> [BRIEF]: The stretch from the line with "let status := exit_status" through the line with "Definition program_over (x" in the records below: write it out exactly, and nothing else.

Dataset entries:

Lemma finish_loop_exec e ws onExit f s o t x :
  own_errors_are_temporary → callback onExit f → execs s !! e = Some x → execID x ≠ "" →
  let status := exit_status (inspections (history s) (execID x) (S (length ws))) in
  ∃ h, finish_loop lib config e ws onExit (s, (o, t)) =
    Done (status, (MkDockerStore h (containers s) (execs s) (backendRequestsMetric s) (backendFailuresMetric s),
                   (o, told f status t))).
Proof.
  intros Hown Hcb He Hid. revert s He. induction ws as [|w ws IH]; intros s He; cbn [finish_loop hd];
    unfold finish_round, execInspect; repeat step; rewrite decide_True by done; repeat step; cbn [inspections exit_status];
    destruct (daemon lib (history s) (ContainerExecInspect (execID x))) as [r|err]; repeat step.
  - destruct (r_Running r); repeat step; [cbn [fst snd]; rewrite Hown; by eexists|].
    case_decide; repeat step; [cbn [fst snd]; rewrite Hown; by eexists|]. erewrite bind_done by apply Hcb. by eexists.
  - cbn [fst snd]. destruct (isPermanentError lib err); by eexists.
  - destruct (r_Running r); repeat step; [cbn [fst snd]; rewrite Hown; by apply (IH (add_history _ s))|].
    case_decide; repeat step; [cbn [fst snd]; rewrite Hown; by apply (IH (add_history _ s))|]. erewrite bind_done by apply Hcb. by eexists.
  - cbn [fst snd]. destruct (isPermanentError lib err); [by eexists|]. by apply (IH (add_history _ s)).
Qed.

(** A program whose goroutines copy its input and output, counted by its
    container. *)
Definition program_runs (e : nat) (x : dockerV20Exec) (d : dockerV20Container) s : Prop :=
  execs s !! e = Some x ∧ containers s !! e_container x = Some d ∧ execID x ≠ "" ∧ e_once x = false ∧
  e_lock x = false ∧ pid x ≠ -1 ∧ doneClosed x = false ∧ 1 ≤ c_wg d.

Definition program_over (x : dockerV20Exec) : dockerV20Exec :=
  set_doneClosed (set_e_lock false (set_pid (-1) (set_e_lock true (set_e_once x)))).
...
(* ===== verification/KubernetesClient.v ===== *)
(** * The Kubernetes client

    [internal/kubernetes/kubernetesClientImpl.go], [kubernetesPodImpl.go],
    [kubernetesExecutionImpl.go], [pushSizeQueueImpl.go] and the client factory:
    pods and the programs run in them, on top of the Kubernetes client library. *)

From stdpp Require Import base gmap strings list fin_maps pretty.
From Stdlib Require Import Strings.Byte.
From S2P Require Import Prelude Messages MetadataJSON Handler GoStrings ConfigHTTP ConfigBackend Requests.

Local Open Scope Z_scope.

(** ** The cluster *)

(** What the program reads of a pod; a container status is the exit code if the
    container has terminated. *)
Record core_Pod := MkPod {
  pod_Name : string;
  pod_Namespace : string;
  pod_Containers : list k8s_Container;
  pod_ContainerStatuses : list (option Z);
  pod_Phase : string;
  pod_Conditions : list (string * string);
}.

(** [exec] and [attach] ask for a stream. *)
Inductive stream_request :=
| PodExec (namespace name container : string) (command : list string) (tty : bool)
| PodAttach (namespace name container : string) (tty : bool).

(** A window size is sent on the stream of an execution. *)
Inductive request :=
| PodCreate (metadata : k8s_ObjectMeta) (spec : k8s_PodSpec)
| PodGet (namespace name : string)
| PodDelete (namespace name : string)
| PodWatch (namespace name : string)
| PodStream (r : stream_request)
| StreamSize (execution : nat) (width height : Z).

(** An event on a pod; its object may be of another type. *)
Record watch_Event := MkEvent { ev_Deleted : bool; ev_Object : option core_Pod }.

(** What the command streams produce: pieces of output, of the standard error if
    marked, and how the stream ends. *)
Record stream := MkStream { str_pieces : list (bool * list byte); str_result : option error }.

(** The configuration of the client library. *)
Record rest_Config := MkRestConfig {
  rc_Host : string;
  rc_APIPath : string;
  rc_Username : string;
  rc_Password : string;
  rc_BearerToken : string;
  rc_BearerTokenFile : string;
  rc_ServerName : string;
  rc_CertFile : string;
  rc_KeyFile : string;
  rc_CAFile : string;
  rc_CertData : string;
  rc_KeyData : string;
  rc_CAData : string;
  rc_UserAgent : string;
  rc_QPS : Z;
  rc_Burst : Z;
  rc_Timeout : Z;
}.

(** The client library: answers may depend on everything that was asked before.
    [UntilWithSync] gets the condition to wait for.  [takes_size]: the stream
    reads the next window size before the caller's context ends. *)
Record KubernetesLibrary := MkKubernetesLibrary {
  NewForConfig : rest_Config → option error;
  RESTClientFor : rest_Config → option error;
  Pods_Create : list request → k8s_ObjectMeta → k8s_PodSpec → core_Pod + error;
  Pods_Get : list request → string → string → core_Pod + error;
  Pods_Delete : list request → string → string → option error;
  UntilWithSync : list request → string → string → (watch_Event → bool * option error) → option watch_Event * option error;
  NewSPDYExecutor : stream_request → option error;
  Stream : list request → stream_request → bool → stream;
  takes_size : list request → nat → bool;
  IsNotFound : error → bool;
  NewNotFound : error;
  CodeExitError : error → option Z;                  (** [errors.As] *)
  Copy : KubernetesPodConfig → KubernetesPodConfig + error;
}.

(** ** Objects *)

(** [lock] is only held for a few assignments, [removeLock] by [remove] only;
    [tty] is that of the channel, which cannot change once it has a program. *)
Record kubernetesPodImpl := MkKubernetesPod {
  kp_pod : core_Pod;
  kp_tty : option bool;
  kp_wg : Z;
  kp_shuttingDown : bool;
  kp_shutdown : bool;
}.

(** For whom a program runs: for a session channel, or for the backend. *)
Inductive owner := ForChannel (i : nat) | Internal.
---
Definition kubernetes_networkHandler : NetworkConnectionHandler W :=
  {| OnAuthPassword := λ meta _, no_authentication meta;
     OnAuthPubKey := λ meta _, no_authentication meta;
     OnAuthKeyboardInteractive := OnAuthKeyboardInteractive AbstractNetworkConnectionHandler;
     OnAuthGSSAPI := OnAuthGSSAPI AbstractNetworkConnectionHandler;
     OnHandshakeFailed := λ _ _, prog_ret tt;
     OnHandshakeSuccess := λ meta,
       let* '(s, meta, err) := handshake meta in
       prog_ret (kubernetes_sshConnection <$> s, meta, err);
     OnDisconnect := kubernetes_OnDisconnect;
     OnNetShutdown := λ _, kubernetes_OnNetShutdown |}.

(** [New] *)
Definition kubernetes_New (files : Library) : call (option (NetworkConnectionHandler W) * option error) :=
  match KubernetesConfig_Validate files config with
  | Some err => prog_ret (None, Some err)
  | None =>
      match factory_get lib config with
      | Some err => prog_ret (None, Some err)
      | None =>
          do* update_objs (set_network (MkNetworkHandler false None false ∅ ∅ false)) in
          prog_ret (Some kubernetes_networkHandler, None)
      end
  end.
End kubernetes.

> [TASK RESULT]:
  let status := exit_status (inspections (history s) (execID x) (S (length ws))) in
  ∃ h, finish_loop lib config e ws onExit (s, (o, t)) =
    Done (status, (MkDockerStore h (containers s) (execs s) (backendRequestsMetric s) (backendFailuresMetric s),
                   (o, told f status t))).
Proof.
  intros Hown Hcb He Hid. revert s He. induction ws as [|w ws IH]; intros s He; cbn [finish_loop hd];
    unfold finish_round, execInspect; repeat step; rewrite decide_True by done; repeat step; cbn [inspections exit_status];
    destruct (daemon lib (history s) (ContainerExecInspect (execID x))) as [r|err]; repeat step.
  - destruct (r_Running r); repeat step; [cbn [fst snd]; rewrite Hown; by eexists|].
    case_decide; repeat step; [cbn [fst snd]; rewrite Hown; by eexists|]. erewrite bind_done by apply Hcb. by eexists.
  - cbn [fst snd]. destruct (isPermanentError lib err); by eexists.
  - destruct (r_Running r); repeat step; [cbn [fst snd]; rewrite Hown; by apply (IH (add_history _ s))|].
    case_decide; repeat step; [cbn [fst snd]; rewrite Hown; by apply (IH (add_history _ s))|]. erewrite bind_done by apply Hcb. by eexists.
  - cbn [fst snd]. destruct (isPermanentError lib err); [by eexists|]. by apply (IH (add_history _ s)).
Qed.

(** A program whose goroutines copy its input and output, counted by its
    container. *)
Definition program_runs (e : nat) (x : dockerV20Exec) (d : dockerV20Container) s : Prop :=
  execs s !! e = Some x ∧ containers s !! e_container x = Some d ∧ execID x ≠ "" ∧ e_once x = false ∧
  e_lock x = false ∧ pid x ≠ -1 ∧ doneClosed x = false ∧ 1 ≤ c_wg d.

Definition program_over (x : dockerV20Exec) : dockerV20Exec :=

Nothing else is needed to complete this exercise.